◆ **Exercise**: Every line below between the one holding "let r' := (ParseForm" and the one holding "(PostForm r) as [p|].", inclusive, should be copied exactly, and no other line.

◆ **Material for this exercise**:
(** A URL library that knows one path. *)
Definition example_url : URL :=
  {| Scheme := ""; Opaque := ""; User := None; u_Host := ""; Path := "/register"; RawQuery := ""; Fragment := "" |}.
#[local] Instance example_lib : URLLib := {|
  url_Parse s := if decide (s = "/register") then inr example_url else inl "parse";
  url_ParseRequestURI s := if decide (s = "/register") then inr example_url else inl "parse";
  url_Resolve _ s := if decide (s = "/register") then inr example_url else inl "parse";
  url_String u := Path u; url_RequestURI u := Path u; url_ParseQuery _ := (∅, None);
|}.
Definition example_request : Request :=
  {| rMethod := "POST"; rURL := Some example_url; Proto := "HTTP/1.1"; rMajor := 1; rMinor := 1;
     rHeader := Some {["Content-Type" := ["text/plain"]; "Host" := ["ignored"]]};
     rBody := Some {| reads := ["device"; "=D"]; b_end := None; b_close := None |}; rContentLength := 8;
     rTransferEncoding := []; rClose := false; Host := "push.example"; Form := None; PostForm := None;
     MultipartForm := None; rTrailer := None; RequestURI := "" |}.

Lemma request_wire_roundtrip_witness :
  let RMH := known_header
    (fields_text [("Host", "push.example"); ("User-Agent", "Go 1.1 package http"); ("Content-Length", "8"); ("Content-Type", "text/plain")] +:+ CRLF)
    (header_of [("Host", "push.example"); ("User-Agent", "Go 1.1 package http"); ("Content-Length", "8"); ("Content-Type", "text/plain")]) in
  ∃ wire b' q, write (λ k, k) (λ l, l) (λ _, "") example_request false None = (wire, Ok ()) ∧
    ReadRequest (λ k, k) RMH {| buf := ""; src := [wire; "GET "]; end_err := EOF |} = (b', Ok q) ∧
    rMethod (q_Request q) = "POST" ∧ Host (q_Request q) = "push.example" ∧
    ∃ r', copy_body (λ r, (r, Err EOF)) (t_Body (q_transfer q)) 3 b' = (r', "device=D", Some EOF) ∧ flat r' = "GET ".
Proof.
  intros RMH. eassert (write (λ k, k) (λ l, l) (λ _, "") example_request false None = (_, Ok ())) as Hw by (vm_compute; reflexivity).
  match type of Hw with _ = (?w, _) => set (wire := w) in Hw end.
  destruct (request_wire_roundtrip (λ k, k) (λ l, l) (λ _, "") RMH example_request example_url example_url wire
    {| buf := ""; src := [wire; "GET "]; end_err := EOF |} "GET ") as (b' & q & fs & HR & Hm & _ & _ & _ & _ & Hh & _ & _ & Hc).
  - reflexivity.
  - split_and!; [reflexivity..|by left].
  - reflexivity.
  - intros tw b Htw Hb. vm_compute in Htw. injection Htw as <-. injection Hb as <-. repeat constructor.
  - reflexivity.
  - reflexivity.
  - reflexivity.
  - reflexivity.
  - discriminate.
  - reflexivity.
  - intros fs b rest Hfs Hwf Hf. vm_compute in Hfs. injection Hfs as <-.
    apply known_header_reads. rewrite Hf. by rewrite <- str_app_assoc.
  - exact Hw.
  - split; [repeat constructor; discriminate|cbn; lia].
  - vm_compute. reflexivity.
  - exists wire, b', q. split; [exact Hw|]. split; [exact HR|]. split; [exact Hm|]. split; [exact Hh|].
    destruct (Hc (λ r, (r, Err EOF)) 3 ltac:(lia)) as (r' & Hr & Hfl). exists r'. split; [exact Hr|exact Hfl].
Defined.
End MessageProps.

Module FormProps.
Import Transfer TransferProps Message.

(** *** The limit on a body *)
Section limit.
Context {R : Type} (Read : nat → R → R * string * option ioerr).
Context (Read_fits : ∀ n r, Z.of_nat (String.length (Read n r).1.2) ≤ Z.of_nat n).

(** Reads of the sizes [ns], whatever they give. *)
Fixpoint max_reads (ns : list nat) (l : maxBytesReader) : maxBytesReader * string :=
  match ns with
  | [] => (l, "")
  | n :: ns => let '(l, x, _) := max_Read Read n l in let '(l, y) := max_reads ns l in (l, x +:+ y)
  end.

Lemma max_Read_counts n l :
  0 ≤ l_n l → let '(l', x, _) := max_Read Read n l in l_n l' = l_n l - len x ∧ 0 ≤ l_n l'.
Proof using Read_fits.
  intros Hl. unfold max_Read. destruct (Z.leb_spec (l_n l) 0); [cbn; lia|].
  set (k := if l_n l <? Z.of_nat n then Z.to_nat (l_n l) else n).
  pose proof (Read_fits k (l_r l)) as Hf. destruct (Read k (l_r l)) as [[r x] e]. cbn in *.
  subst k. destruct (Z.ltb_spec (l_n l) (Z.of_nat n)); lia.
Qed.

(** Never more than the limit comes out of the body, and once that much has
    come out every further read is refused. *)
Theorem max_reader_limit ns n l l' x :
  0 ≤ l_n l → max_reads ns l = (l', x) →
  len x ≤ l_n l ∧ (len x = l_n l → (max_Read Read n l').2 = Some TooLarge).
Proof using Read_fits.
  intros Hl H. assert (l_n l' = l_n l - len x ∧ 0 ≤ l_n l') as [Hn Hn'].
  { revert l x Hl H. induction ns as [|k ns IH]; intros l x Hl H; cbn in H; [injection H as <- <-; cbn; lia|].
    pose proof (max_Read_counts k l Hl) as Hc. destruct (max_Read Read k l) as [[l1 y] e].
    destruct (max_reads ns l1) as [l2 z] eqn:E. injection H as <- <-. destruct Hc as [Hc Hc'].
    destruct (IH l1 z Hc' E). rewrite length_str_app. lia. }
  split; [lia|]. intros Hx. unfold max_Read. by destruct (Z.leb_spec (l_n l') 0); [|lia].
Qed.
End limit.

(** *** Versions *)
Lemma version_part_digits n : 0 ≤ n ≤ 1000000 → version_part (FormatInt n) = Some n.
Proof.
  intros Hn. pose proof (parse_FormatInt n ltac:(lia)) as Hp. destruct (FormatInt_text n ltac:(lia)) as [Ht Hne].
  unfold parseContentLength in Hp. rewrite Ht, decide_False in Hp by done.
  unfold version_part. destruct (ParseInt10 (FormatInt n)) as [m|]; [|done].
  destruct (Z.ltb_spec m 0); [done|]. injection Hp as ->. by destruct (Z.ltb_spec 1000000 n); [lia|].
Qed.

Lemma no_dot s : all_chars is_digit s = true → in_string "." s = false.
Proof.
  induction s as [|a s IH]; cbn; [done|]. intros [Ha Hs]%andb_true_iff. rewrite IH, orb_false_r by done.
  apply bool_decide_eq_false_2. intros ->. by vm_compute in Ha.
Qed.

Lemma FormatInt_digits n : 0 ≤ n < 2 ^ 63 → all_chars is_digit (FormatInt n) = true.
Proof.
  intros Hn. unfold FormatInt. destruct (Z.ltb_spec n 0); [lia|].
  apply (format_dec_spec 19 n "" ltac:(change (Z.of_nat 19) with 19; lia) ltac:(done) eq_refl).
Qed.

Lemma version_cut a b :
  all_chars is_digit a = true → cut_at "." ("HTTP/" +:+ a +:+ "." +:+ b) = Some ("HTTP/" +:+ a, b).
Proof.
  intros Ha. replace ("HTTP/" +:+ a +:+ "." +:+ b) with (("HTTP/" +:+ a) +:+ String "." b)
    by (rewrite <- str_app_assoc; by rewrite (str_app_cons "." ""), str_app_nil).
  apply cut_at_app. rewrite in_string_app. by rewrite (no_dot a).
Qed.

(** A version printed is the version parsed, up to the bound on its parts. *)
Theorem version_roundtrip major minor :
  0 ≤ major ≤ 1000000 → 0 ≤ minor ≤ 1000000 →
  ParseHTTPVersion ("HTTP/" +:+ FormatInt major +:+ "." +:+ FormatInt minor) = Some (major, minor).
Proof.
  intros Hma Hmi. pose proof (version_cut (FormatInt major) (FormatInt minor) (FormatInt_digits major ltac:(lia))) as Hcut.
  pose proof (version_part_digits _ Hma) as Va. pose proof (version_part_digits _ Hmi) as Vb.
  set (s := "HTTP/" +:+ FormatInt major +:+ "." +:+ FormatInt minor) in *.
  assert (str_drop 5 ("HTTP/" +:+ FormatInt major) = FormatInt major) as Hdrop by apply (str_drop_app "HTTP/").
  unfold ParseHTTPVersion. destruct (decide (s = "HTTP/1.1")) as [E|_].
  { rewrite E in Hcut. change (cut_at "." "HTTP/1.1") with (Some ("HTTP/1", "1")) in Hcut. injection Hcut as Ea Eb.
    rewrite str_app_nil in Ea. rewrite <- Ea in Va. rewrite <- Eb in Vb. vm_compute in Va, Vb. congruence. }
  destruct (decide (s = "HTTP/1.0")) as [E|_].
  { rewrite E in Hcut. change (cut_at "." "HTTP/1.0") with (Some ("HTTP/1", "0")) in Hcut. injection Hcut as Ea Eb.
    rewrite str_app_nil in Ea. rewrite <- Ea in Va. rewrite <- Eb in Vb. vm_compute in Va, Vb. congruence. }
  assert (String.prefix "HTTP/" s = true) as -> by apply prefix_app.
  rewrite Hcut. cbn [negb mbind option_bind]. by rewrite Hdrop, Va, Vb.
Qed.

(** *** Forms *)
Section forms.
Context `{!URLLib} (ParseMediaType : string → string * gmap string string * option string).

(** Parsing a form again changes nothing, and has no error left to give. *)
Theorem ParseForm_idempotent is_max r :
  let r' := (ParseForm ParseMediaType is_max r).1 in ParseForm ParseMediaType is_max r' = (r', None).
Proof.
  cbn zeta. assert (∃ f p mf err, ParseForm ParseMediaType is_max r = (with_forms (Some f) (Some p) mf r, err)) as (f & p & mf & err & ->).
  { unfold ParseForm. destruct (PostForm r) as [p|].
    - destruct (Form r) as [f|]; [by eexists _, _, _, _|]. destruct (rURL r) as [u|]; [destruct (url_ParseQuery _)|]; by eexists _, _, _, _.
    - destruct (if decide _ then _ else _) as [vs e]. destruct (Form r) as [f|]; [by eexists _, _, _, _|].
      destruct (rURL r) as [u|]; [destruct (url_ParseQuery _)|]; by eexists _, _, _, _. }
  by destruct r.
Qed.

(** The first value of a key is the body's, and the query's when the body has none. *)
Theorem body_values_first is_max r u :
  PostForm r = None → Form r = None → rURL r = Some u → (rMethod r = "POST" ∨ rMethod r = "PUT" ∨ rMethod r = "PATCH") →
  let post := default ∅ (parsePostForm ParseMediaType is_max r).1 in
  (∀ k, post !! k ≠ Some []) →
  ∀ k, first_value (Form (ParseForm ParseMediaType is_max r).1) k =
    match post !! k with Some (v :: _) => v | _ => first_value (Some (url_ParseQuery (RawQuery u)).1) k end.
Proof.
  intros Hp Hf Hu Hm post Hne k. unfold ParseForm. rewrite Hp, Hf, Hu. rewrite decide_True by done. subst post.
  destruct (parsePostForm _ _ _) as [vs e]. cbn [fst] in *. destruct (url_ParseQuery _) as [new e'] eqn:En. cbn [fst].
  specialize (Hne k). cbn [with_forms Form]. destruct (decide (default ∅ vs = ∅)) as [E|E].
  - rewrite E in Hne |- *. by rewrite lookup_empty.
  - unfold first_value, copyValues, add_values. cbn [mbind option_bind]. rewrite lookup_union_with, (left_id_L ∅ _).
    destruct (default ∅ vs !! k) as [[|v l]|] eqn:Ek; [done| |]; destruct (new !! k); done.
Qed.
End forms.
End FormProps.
---
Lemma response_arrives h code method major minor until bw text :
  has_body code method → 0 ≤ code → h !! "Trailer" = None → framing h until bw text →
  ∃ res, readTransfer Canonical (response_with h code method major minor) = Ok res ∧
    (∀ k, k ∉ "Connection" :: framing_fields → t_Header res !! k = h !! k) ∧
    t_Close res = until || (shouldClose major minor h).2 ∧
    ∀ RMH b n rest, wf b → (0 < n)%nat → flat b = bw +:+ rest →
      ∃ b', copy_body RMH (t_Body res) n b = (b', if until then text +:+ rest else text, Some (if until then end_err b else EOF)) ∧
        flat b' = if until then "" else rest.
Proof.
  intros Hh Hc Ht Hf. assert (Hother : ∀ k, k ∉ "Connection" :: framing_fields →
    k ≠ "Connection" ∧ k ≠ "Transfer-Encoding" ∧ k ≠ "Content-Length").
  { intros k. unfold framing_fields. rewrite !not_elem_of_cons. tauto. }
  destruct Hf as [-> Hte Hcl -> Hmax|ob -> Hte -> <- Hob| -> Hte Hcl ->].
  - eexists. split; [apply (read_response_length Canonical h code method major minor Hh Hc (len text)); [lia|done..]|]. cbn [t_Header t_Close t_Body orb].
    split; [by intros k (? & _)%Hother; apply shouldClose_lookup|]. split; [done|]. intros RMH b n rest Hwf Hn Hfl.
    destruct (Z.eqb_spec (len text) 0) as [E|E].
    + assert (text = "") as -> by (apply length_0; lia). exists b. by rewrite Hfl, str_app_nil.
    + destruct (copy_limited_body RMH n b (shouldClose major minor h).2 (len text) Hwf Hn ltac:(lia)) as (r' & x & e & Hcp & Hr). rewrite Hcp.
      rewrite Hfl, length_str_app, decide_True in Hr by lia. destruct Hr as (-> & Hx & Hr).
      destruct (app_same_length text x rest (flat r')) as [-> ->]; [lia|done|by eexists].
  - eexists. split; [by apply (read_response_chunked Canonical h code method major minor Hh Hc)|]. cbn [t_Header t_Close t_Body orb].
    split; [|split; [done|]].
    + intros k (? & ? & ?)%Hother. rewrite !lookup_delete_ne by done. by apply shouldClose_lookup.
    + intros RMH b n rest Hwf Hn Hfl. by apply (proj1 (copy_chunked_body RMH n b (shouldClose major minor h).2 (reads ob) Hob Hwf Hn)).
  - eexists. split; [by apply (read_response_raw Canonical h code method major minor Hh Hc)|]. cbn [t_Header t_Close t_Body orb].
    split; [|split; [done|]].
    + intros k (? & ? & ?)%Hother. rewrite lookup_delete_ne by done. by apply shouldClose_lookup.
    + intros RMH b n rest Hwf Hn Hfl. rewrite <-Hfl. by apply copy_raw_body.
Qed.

◆ **Output for this task**:
  let r' := (ParseForm ParseMediaType is_max r).1 in ParseForm ParseMediaType is_max r' = (r', None).
Proof.
  cbn zeta. assert (∃ f p mf err, ParseForm ParseMediaType is_max r = (with_forms (Some f) (Some p) mf r, err)) as (f & p & mf & err & ->).
  { unfold ParseForm. destruct (PostForm r) as [p|].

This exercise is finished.